Lines holding the string "left" in the listing below are to be copied.

(THE DATA begins)

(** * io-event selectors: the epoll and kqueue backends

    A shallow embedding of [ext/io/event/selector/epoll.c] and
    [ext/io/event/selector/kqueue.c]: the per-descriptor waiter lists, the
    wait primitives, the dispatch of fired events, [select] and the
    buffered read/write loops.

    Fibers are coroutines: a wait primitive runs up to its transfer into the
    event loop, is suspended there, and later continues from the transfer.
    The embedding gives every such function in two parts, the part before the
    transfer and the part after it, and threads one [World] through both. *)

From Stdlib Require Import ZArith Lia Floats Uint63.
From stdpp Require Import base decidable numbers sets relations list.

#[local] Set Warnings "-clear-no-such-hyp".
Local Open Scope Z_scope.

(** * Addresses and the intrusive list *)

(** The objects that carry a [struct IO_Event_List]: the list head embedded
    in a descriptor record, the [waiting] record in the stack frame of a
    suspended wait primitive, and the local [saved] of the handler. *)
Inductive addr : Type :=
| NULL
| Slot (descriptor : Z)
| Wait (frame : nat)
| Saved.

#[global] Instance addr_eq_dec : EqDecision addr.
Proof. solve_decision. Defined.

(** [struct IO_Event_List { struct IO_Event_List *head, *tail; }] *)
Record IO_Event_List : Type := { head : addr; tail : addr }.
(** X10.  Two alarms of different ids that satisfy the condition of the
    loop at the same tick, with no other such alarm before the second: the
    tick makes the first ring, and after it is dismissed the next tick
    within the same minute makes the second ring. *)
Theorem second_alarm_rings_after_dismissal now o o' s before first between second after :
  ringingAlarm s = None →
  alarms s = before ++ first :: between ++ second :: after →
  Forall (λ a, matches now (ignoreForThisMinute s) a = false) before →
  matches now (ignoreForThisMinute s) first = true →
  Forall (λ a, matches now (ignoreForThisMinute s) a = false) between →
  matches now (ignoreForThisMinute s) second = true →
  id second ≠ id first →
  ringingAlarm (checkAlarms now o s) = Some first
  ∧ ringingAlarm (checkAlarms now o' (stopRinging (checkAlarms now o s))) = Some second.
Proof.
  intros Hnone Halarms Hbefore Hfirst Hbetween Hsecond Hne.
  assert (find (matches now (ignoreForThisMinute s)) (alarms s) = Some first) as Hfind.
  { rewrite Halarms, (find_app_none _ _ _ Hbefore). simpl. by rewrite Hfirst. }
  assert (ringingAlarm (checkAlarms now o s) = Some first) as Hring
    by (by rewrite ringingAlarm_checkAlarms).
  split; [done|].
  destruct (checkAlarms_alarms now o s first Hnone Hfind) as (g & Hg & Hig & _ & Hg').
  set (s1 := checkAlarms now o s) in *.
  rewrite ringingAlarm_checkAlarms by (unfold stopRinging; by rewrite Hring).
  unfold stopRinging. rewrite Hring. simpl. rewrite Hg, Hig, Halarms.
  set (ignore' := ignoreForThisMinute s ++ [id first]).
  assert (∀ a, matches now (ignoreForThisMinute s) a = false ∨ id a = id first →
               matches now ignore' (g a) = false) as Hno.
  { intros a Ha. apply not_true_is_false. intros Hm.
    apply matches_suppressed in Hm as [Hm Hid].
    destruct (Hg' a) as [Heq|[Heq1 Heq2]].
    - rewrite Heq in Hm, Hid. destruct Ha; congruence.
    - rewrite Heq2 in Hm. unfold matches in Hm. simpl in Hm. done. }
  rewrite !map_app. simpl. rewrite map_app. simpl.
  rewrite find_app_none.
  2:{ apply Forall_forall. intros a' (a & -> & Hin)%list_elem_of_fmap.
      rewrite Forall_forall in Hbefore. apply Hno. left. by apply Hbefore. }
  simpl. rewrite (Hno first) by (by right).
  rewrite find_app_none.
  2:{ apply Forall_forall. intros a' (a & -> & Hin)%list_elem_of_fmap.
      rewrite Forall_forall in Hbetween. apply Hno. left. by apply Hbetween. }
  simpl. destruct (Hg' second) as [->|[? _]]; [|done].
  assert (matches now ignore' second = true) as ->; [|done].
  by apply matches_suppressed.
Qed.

(THE DATA ends)

REPLY TO THE TASK:
      rewrite Forall_forall in Hbefore. apply Hno. left. by apply Hbefore. }
      rewrite Forall_forall in Hbetween. apply Hno. left. by apply Hbetween. }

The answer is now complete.